Pour rappel, l’article L.4113-6 du Code de la santé publique1 interdit à toute entreprise fabriquant ou commercialisant des produits de santé remboursés par la sécurité sociale de proposer ou de procurer des avantages « en nature ou en espèces, sous quelque forme que ce soit, d’une façon directe ou indirecte », à certains professionnels de santé.
Au cas particulier, il était reproché aux deux sociétés et à leur dirigeant commun, la mise en place d’un système de fidélisation, entre 2009 et 2013, par lequel des cadeaux2 étaient accordés, via un cumul de points convertibles, aux chirurgiens-dentistes (directement) ou à leurs conjoints et/ou assistants dentaires (indirectement) en contrepartie de l’achat de certains volumes.
C’est notamment à l’occasion de plusieurs plaintes de chirurgiens-dentistes, mécontents de ne pas avoir pu bénéficier d’un voyage à New-York, qu’une enquête a été diligentée par la Direction Départementale de la Protection des Populations (DDPP) de Paris.
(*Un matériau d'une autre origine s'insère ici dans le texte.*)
(** * Age-based image scanner (example/main.go): a shallow embedding

    The scanner receives a list of candidate images, indexes them by
    content digest, walks the containerd content store and partitions the
    images into the ones whose content is older than [maxAge]
    ("non-compliant") and the ones whose metadata could not be read
    ("failed").  The repository ships two variants of [main.go]; they are
    embedded in the modules [Plain] (first file) and [Logged] (second
    file).  The Go standard library pieces the program calls
    ([strings.TrimPrefix], [io/fs.WalkDir], [time.Since],
    [time.ParseDuration]) are embedded next to it, following their Go
    sources. *)

From Stdlib Require Import ZArith String Ascii List Bool Lia.
From Stdlib Require SpecFloat.
From stdpp Require Import base option list gmap strings.

Local Open Scope string_scope.
Local Open Scope Z_scope.

(** ** Data model *)

(** Modelled from the spec: the declaration of [unversioned.Image] lives in
    the eraser API package, outside this repository; the spec describes it
    as an identifier plus an ordered list of content digests. *)
Record Image := mkImage {
  ImageID : string;
  Digests : list string
}.

#[global] Instance Image_eq_dec : EqDecision Image.
Proof. solve_decision. Defined.

(** Go's [error] values that occur in the program: the two sentinels of
    [io/fs], the [*fs.PathError] produced by a failing file-system call, the
    errors built by [fmt.Errorf]/[errors.New], and the run-time panic of a
    nil dereference. *)
Inductive error :=
| SkipDir
| SkipAll
| PathError (op path errno : string)
| Errorf (msg : string)
| NilDereference.

#[global] Instance error_eq_dec : EqDecision error.
Proof. solve_decision. Defined.

(** [time.Duration] is a signed 64-bit count of nanoseconds. *)
Definition Duration := Z.

Definition Nanosecond : Duration := 1.
Definition Microsecond : Duration := 1000 * Nanosecond.
Definition Millisecond : Duration := 1000 * Microsecond.
Definition Second : Duration := 1000 * Millisecond.
Definition Minute : Duration := 60 * Second.
Definition Hour : Duration := 60 * Minute.

Definition minDuration : Duration := - 2 ^ 63.
Definition maxDuration : Duration := 2 ^ 63 - 1.

(** A [time.Time] instant, in nanoseconds since the epoch.  The range of
    [time.Time] is far wider than that of [Duration], hence [Z]. *)
Definition Time := Z.

(** [Time.Sub]: the difference saturates at the ends of [Duration]. *)
Definition Sub (t u : Time) : Duration :=
  let d := t - u in
  if d <? minDuration then minDuration
  else if maxDuration <? d then maxDuration
  else d.

(** What [os.FileInfo] carries for this program: the status-change time
    that [ctime.Created] extracts from it. *)
Record FileInfo := mkFileInfo { ctim : Time }.

#[global] Instance FileInfo_eq_dec : EqDecision FileInfo.
Proof. solve_decision. Defined.

Definition Created (info : FileInfo) : Time := ctim info.

(** The state of the file system under [containerdDataDir] as [fs.WalkDir]
    observes it.  A non-directory entry carries the outcome of [d.Info()]
    ([None]: the call fails); a directory carries the entries [ReadDir]
    returns (sorted by name by [ReadDir] itself) and the errno of [ReadDir]
    when it fails. *)
#[warnings="-register-all"]
Inductive Entry :=
| File (name : string) (info : option FileInfo)
| Dir (name : string) (entries : list Entry) (readErr : option string).

(** The outcome of [fs.Stat(fsys, ".")]. *)
Inductive FS :=
| Missing (errno : string)
| Root (d : Entry).

Definition Name (d : Entry) : string :=
  match d with
  | File n _ => n
  | Dir n _ _ => n
  end.

Definition IsDir (d : Entry) : bool :=
  match d with
  | File _ _ => false
  | Dir _ _ _ => true
  end.

(** Log records written through the [logr] logger. *)
Inductive LogValue :=
| LImage (img : Image)
| LImages (imgs : list Image)
| LString (s : string)
| LTime (t : Time)
| LDuration (d : Duration).

Inductive LogEntry :=
| LogError (err : error) (msg : string)
| LogInfo (msg : string) (kv : list (string * LogValue)).

(** The effects of a scan on the outside world: how many times the wall
    clock has been read, and the log written so far. *)
Record World := mkWorld {
  ticks : nat;
  logs : list LogEntry
}.

Definition log_Error (err : error) (msg : string) (w : World) : World :=
  mkWorld (ticks w) (logs w ++ [LogError err msg]).

Definition log_Info (msg : string) (kv : list (string * LogValue)) (w : World) : World :=
  mkWorld (ticks w) (logs w ++ [LogInfo msg kv]).
(** C10: [AddFrame f] makes the size one larger, makes [f] the last frame
    and its index the end time, and leaves alone the frames stored before,
    the state, the reconstruction handle, the cleanup flag and the count of
    fused frames (as well as every other member). *)
Theorem AddFrame_effect (t : Track) (f : TrackFrame) :
  GetSize (AddFrame f t) = GetSize t + 1
  /\ GetLastFrame (AddFrame f t) = Returns f
  /\ GetEndTime (AddFrame f t) = Returns (frame_idx f)
  /\ (forall i, 0 <= i < GetSize t -> GetFrame i (AddFrame f t) = GetFrame i t)
  /\ take (length (GetFrames t)) (GetFrames (AddFrame f t)) = GetFrames t
  /\ GetState (AddFrame f t) = GetState t
  /\ GetReconstruction (AddFrame f t) = GetReconstruction t
  /\ NeedsCleanup (AddFrame f t) = NeedsCleanup t
  /\ fused_frames_ (AddFrame f t) = fused_frames_ t
  /\ GetId (AddFrame f t) = GetId t
  /\ last_known_motion_time_ (AddFrame f t) = last_known_motion_time_ t
  /\ last_known_motion_ (AddFrame f t) = last_known_motion_ t
  /\ kMaxUncertainFramesStatic (AddFrame f t) = kMaxUncertainFramesStatic t
  /\ kMaxUncertainFramesDynamic (AddFrame f t) = kMaxUncertainFramesDynamic t
  /\ kTransErrorTreshold (AddFrame f t) = kTransErrorTreshold t.
Proof.
  unfold GetSize, GetLastFrame, GetEndTime, GetFrame, GetFrames. simpl.
  repeat split.
  - rewrite length_app. simpl. lia.
  - apply vector_back_snoc.
  - now rewrite vector_back_snoc.
  - intros i Hi. unfold vector_at.
    destruct (i <? 0); [reflexivity|].
    rewrite lookup_app_l by lia. reflexivity.
  - now rewrite take_app_length.
Qed.
(** ** lib/write.c *)

Definition write (fd : Z) (buf : ptr) (count : Z) : prog Z :=
  __syscall3 (long_of_int __NR_write)
             (long_of_int fd) (long_of_ptr buf) (long_of_ulong count).

(** The entry points of the layer, each applied to its arguments. *)
Inductive entry : Type :=
| Syscall0 (n : Z)
| Syscall1 (n a0 : Z)
| Syscall2 (n a0 a1 : Z)
| Syscall3 (n a0 a1 a2 : Z)
| Syscall4 (n a0 a1 a2 a3 : Z)
| Syscall5 (n a0 a1 a2 a3 a4 : Z)
| Write (fd : Z) (buf : ptr) (count : Z).

Definition exec (e : entry) : prog Z :=
  match e with
  | Syscall0 n => __syscall0 n
  | Syscall1 n a0 => __syscall1 n a0
  | Syscall2 n a0 a1 => __syscall2 n a0 a1
  | Syscall3 n a0 a1 a2 => __syscall3 n a0 a1 a2
  | Syscall4 n a0 a1 a2 a3 => __syscall4 n a0 a1 a2 a3
  | Syscall5 n a0 a1 a2 a3 a4 => __syscall5 n a0 a1 a2 a3 a4
  | Write fd buf count => write fd buf count
  end.

(** ** Running a computation against a kernel *)

(** A kernel answers a request in its current state with a result word
    and its next state.  Nothing is assumed about it. *)
Definition kernel (K : Type) : Type := call -> K -> Z * K.

(** What a run produces: the value returned to the caller, the state the
    kernel is left in, and the requests that trapped, oldest first. *)
Record outcome (K A : Type) : Type := Outcome {
  result : A;
  final : K;
  trace : list call
}.

Fixpoint run {K A : Type} (h : kernel K) (p : prog A) (s : K) : outcome K A :=
  match p with
  | Ret a => Outcome a s []
  | Trap c k =>
      let o := run h (k (fst (h c s))) (snd (h c s)) in
      Outcome (result o) (final o) (c :: trace o)
  end.

(** The outcome of trapping exactly once with request [c] and handing
    the kernel's word back untouched. *)
Definition forwarded {K : Type} (h : kernel K) (c : call) (s : K) : outcome K Z :=
  Outcome (fst (h c s)) (snd (h c s)) [c].

(** A primitive of fixed behaviour: its result word is determined by the
    request alone, whatever state the kernel is in. *)
Definition fixed_behaviour {K : Type} (h : kernel K) : Prop :=
  forall c s s', fst (h c s) = fst (h c s').

(** Example kernels, used to instantiate the statements below. *)

(** Accepts every request in full: answers with the third argument word
    (the byte count of a write) and counts the traps it has served. *)
Definition counting_kernel : kernel nat :=
  fun c served => (call_a2 c, S served).

(** Refuses every request with the same error word. *)
Definition failing_kernel (err : Z) : kernel unit :=
  fun _ s => (err, s).

(** ** Typed calls and callers *)

(** The seven words of a request: the number, then the argument slots. *)
Definition call_words (c : call) : list Z := call_n c :: call_args c.

(** An entry point applied to arguments of its parameter types: every
    parameter of a shim is a [long]; [write] takes an [int], a pointer
    and an [unsigned long]. *)
Definition well_typed (e : entry) : Prop :=
  match e with
  | Syscall0 n => is_long n
  | Syscall1 n a0 => is_long n /\ is_long a0
  | Syscall2 n a0 a1 => is_long n /\ is_long a0 /\ is_long a1
  | Syscall3 n a0 a1 a2 => is_long n /\ is_long a0 /\ is_long a1 /\ is_long a2
  | Syscall4 n a0 a1 a2 a3 =>
      is_long n /\ is_long a0 /\ is_long a1 /\ is_long a2 /\ is_long a3
  | Syscall5 n a0 a1 a2 a3 a4 =>
      is_long n /\ is_long a0 /\ is_long a1 /\ is_long a2 /\ is_long a3 /\ is_long a4
  | Write fd buf count => is_int fd /\ is_ptr buf /\ is_ulong count
  end.

(** The request a computation makes first, when it traps at all. *)
Definition first_request {A : Type} (p : prog A) : list call :=
  match p with
  | Ret _ => []
  | Trap c _ => [c]
  end.

(** The first requests of a list of calls, call by call. *)
Definition requests (es : list entry) : list call :=
  flat_map (fun e => first_request (exec e)) es.

(** A caller that makes the calls [es] one after the other and collects
    the words they return. *)
Fixpoint sequence (es : list entry) : prog (list Z) :=
  match es with
  | [] => Ret []
  | e :: rest =>
      bind (exec e) (fun r => bind (sequence rest) (fun rs => Ret (r :: rs)))
  end.

(** The kernel alone, answering a list of requests in order. *)
Fixpoint serve {K : Type} (h : kernel K) (cs : list call) (s : K) : list Z * K :=
  match cs with
  | [] => ([], s)
  | c :: rest =>
      let served := serve h rest (snd (h c s)) in
      (fst (h c s) :: fst served, snd served)
  end.
(** * crc_benchmark: a shallow embedding of [crc_benchmark.py]

    The development follows the layout of the script: the pieces of the
    Python runtime the script relies on (exceptions, [range], slicing,
    float arithmetic), the checksum functions of the libraries it
    imports, the registry [checksums], the chunked executor
    ([chunker], [get_checksum], [checksum_data]), the statistics
    ([mean_and_stddev]), the pools, the driver ([do_benchmarking]) and
    the entry point ([main]).  The properties come after the
    definitions; the sample platforms stand behind the facts on the
    sign of a float product, which they need. *)

From Stdlib Require Import String Strings.Byte.
From Stdlib Require Import ZArith List Bool Lia Floats Uint63.
Import ListNotations.

Local Open Scope string_scope.
Local Open Scope list_scope.
Local Open Scope Z_scope.

(* ================================================================= *)
(** ** Python runtime *)

(** The exceptions that the statements of the script can raise. *)
Inductive exn : Type :=
| KeyError (key : string)
| ValueError (msg : string)
| TypeError
| IndexError
| ZeroDivisionError
| OverflowError
| IOError (path : string)
| SystemExit (code : Z)
  (** [raise Exception("Different checksum results obtained for %s: %r"
      % (variant, crcs))] *)
| Exception (variant : string) (crcs : list Z).

Inductive result (A : Type) : Type :=
| Ok (a : A)
| Raise (e : exn).
Arguments Ok {A} a.
Arguments Raise {A} e.

Definition rbind {A B} (r : result A) (k : A -> result B) : result B :=
  match r with
  | Ok a => k a
  | Raise e => Raise e
  end.

Declare Scope res_scope.
Delimit Scope res_scope with res.
Notation "x <- c ;; k" := (rbind c (fun x => k))
  (at level 61, c at next level, right associativity) : res_scope.

(** [[f(x) for x in xs]] when [f] can raise: left to right, the first
    exception wins. *)
Fixpoint rmap {A B} (f : A -> result B) (xs : list A) : result (list B) :=
  match xs with
  | [] => Ok []
  | x :: xs' =>
      (y <- f x ;; ys <- rmap f xs' ;; Ok (y :: ys))%res
  end.

Abbreviation bytes := (list byte) (only parsing).

Definition byte_val (b : byte) : Z := Z.of_N (Byte.to_N b).

Definition len {A} (l : list A) : Z := Z.of_nat (length l).

(** [range(start, stop, step)]; the number of elements is computed as
    CPython does. *)
Definition range_len (start stop step : Z) : Z :=
  if 0 <? step then
    if start <? stop then 1 + (stop - 1 - start) / step else 0
  else
    if stop <? start then 1 + (start - 1 - stop) / (- step) else 0.

Definition py_range (start stop step : Z) : result (list Z) :=
  if step =? 0 then Raise (ValueError "range() arg 3 must not be zero")
  else Ok (map (fun i => start + Z.of_nat i * step)
               (seq 0 (Z.to_nat (range_len start stop step)))).

(** [seq[lo:hi]]: a negative bound counts from the end, and both bounds
    are clamped to the sequence. *)
Definition slice_bound (n i : Z) : Z :=
  if i <? 0 then Z.max (i + n) 0 else Z.min i n.

Definition py_slice {A} (l : list A) (lo hi : Z) : list A :=
  let lo' := slice_bound (len l) lo in
  let hi' := slice_bound (len l) hi in
  firstn (Z.to_nat (hi' - lo')) (skipn (Z.to_nat lo') l).

(** [d[key]] on a dict kept in insertion order. *)
Fixpoint py_getitem {V} (d : list (string * V)) (key : string) : result V :=
  match d with
  | [] => Raise (KeyError key)
  | (k, v) :: d' => if String.eqb k key then Ok v else py_getitem d' key
  end.

Definition keys {V} (d : list (string * V)) : list string := map fst d.

(** [itertools.product(xs, ys)] *)
Definition product {A B} (xs : list A) (ys : list B) : list (A * B) :=
  flat_map (fun x => map (fun y => (x, y)) ys) xs.

(* ----------------------------------------------------------------- *)
(** *** Floats

    Python floats are IEEE 754 binary64 numbers, as are the primitive
    floats used here. *)

(** [float(n)] for the integers that occur: the sizes and counts, all
    below [2^63]. *)
Definition float_of_int (n : Z) : float := PrimFloat.of_uint63 (Uint63.of_Z n).

(** [a / b] on floats *)
Definition py_truediv (a b : float) : result float :=
  if PrimFloat.eqb b 0%float then Raise ZeroDivisionError
  else Ok (PrimFloat.div a b).

(** [a / n] for a float [a] and an int [n]: the int is converted, and
    the quotient is refused exactly when [n] is [0]. *)
Definition py_truediv_int (a : float) (n : Z) : result float :=
  if n =? 0 then Raise ZeroDivisionError
  else Ok (PrimFloat.div a (float_of_int n)).

(** [math.sqrt] *)
Definition math_sqrt (v : float) : result float :=
  if PrimFloat.ltb v 0%float then Raise (ValueError "math domain error")
  else Ok (PrimFloat.sqrt v).

(** [sum(xs)]: starts from [0] and adds from the left, as the
    interpreters before 3.12 do. *)
Definition py_sum (xs : list float) : float :=
  fold_left PrimFloat.add xs 0%float.

(* ================================================================= *)
(** ** The imported checksum functions

    [binascii.crc32], [zlib.crc32], [zlib.adler32] and [crc32c.crc32]
    are library functions of two arguments, the bytes and the running
    checksum; they are given here by the bitwise definition of the
    reflected CRC (polynomials [0xEDB88320] and [0x82F63B78]) and by the
    definition of Adler-32 (two sums modulo 65521). *)

Definition mask32 : Z := 0xffffffff.

Definition crc_shift (poly c : Z) : Z :=
  if Z.testbit c 0 then Z.lxor (Z.shiftr c 1) poly else Z.shiftr c 1.

Definition crc_byte (poly c : Z) (b : byte) : Z :=
  Nat.iter 8 (crc_shift poly) (Z.lxor c (byte_val b)).

(** A reflected 32-bit CRC with initial value and final xor
    [0xffffffff], continued from the running value [value]. *)
Definition crc_update (poly : Z) (data : bytes) (value : Z) : Z :=
  Z.lxor (fold_left (crc_byte poly) data
            (Z.lxor (Z.land value mask32) mask32)) mask32.

Definition binascii_crc32 : bytes -> Z -> Z := crc_update 0xEDB88320.
Definition zlib_crc32 : bytes -> Z -> Z := crc_update 0xEDB88320.
Definition crc32c_crc32 : bytes -> Z -> Z := crc_update 0x82F63B78.

Definition adler_base : Z := 65521.

Definition adler_byte (s : Z * Z) (b : byte) : Z * Z :=
  let a := (fst s + byte_val b) mod adler_base in
  (a, (snd s + a) mod adler_base).

Definition zlib_adler32 (data : bytes) (value : Z) : Z :=
  let s := fold_left adler_byte data
             (Z.land value 0xffff, Z.land (Z.shiftr value 16) 0xffff) in
  Z.lor (Z.shiftl (snd s) 16) (fst s).

(** What the interpreter found on its platform: whether [import crc32c]
    succeeded; when [import xxhash] succeeded, the digest of an [xxh32]
    object as a function of the bytes it has consumed; and the function
    [x |-> pow(x, 2.0)] of the C library, which the interpreter calls
    for [x ** 2] on floats.  IEEE 754 does not fix the last bit of
    [pow], and C libraries differ in it, so that the function is left
    open; what is known of it is that a square is never below zero. *)
Record runtime : Type := {
  crc32c : bool;
  xxhash : option (bytes -> Z);
  libm_pow2 : float -> float;
  libm_pow2_sign : forall x, PrimFloat.ltb (libm_pow2 x) 0%float = false
}.

(* ================================================================= *)
(** ** The registry *)

(** [checksum_info = namedtuple('checksum_info', 'name init method final')].
    [State] is the type of the running value that [init] creates and
    [method] threads. *)
Record checksum_info : Type := {
  State : Type;
  name : string;
  init : unit -> State;
  method : bytes -> State -> State;
  final : State -> Z
}.

(** An [xxh32] object is represented by the bytes it has consumed. *)
Definition _update_xxhash (x : bytes) (crc : bytes) : bytes := crc ++ x.

Definition checksums (rt : runtime) : list (string * checksum_info) :=
  [ ("crc32", {| name := "binascii's crc32 implementation";
                 init := fun _ => 0; method := binascii_crc32;
                 final := fun x => Z.land x 0xffffffff |});
    ("crc32z", {| name := "zlib's crc32 implementation";
                  init := fun _ => 0; method := zlib_crc32;
                  final := fun x => Z.land x 0xffffffff |});
    ("adler32", {| name := "zlib's adler32 implementation";
                   init := fun _ => 0; method := zlib_adler32;
                   final := fun x => Z.land x 0xffffffff |}) ]
  ++ (if crc32c rt
      then [ ("crc32c", {| name := "crc32c's crc32c implementation";
                           init := fun _ => 0; method := crc32c_crc32;
                           final := fun x => Z.land x 0xffffffff |}) ]
      else [])
  ++ (match xxhash rt with
      | Some intdigest =>
          [ ("xxhash32", {| name := "xxhash's xxhash32 implementation";
                            init := fun _ => ([] : bytes);
                            method := _update_xxhash;
                            final := fun x => Z.land (intdigest x) 0xffffffff |}) ]
      | None => []
      end).

(* ================================================================= *)
(** ** The chunked executor *)

Definition chunker {A} (seq : list A) (size : Z) : result (list (list A)) :=
  (positions <- py_range 0 (len seq) size ;;
   Ok (map (fun pos => py_slice seq pos (pos + size)) positions))%res.

(** The running value after the [for block in ...] loop. *)
Definition update_blocks (ci : checksum_info) (blocks : list bytes)
    (crc : State ci) : State ci :=
  fold_left (fun crc block => method ci block crc) blocks crc.

Definition get_checksum (rt : runtime) (bufsize : Z) (data : bytes)
    (variant : string) : result Z :=
  (crc_info <- py_getitem (checksums rt) variant ;;
   let crc := init crc_info tt in
   positions <- py_range 0 (len data) bufsize ;;
   let blocks := map (fun pos => py_slice data pos (pos + bufsize)) positions in
   let crc := update_blocks crc_info blocks crc in
   Ok (final crc_info crc))%res.

(* ================================================================= *)
(** ** Effects: the clock, the worker global, the console, the files *)

(** The argument tuple of the row that [do_benchmarking] prints. *)
Record row : Type := {
  row_variant : string;
  row_crc_hex : Z;
  row_crc : Z;
  row_bufsize : Z;
  row_mean_speed : float;
  row_stddev_speed : float;
  row_mean_time : float;
  row_stddev_time : float;
  row_mean_setup : float;
  row_stddev_setup : float
}.

(** One event per [print] call; the layout of the text is left out. *)
Inductive out_event : Type :=
| OutChecking (path : string) (nbytes : Z)
| OutPython
| OutSummary (size_mb : float) (number_tasks : Z) (mechanism : string)
| OutMethods
| OutMethod (variant : string) (description : string)
| OutShmem (size_mb : float) (created : float) (initialized : float)
| OutBlank
| OutTableHead
| OutTableRule
| OutRow (args : row).

(** [clock] gives the successive readings of [time.time()], [ticks]
    counts the readings taken so far; [_shmem_val] is the module
    global of that name as the workers see it. *)
Record world : Type := {
  clock : nat -> float;
  ticks : nat;
  _shmem_val : option bytes;
  stdout : list out_event;
  files : string -> option bytes
}.

Definition M (A : Type) : Type := world -> result A * world.

Definition ret {A} (a : A) : M A := fun w => (Ok a, w).

Definition raise {A} (e : exn) : M A := fun w => (Raise e, w).

Definition bind {A B} (c : M A) (k : A -> M B) : M B :=
  fun w =>
    match c w with
    | (Ok a, w') => k a w'
    | (Raise e, w') => (Raise e, w')
    end.

Definition lift {A} (r : result A) : M A := fun w => (r, w).

Declare Scope m_scope.
Delimit Scope m_scope with M.
Notation "x <- c ;; k" := (bind c (fun x => k))
  (at level 61, c at next level, right associativity) : m_scope.
Notation "c ;;; k" := (bind c (fun _ => k))
  (at level 61, right associativity) : m_scope.

Definition time_time : M float :=
  fun w =>
    (Ok (clock w (ticks w)),
     {| clock := clock w; ticks := S (ticks w); _shmem_val := _shmem_val w;
        stdout := stdout w; files := files w |}).

Definition print (e : out_event) : M unit :=
  fun w =>
    (Ok tt,
     {| clock := clock w; ticks := ticks w; _shmem_val := _shmem_val w;
        stdout := stdout w ++ [e]; files := files w |}).

Definition set_shmem_val (val : bytes) : M unit :=
  fun w =>
    (Ok tt,
     {| clock := clock w; ticks := ticks w; _shmem_val := Some val;
        stdout := stdout w; files := files w |}).

Definition get_shmem_val : M (option bytes) := fun w => (Ok (_shmem_val w), w).

Definition read_file (path : string) : M bytes :=
  fun w =>
    match files w path with
    | Some content => (Ok content, w)
    | None => (Raise (IOError path), w)
    end.

(** [for x in xs: body(x)] *)
Fixpoint for_each {A} (xs : list A) (body : A -> M unit) : M unit :=
  match xs with
  | [] => ret tt
  | x :: xs' => (body x ;;; for_each xs' body)%M
  end.

(** [[f(i) for i in iterable]] *)
Fixpoint map_M {A B} (f : A -> M B) (xs : list A) : M (list B) :=
  match xs with
  | [] => ret []
  | x :: xs' => (y <- f x ;; ys <- map_M f xs' ;; ret (y :: ys))%M
  end.

(* ----------------------------------------------------------------- *)
(** *** [checksum_data] and the task functions *)

(** [(crc, start, elapsed)] *)
Definition task_result : Type := Z * float * float.

Definition checksum_data (rt : runtime) (data : bytes) (bufsize : Z)
    (variant : string) : M task_result :=
  (if bufsize =? 0 then
     start <- time_time ;;
     crc_info <- lift (py_getitem (checksums rt) variant) ;;
     let crc := final crc_info (method crc_info data (init crc_info tt)) in
     now <- time_time ;;
     ret (crc, start, PrimFloat.sub now start)
   else
     start <- time_time ;;
     crc <- lift (get_checksum rt bufsize data variant) ;;
     now <- time_time ;;
     ret (crc, start, PrimFloat.sub now start))%M.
Après avoir été relaxés en première instance, les intimés ont été finalement lourdement sanctionnés en appel, au terme d’un arrêt particulièrement détaillé, pour avoir proposé ou procuré, de manière directe ou indirecte, à des chirurgiens-dentistes, leurs assistantes dentaires et leurs conjoints, des avantages en contrepartie de l’achat de matériels dentaires.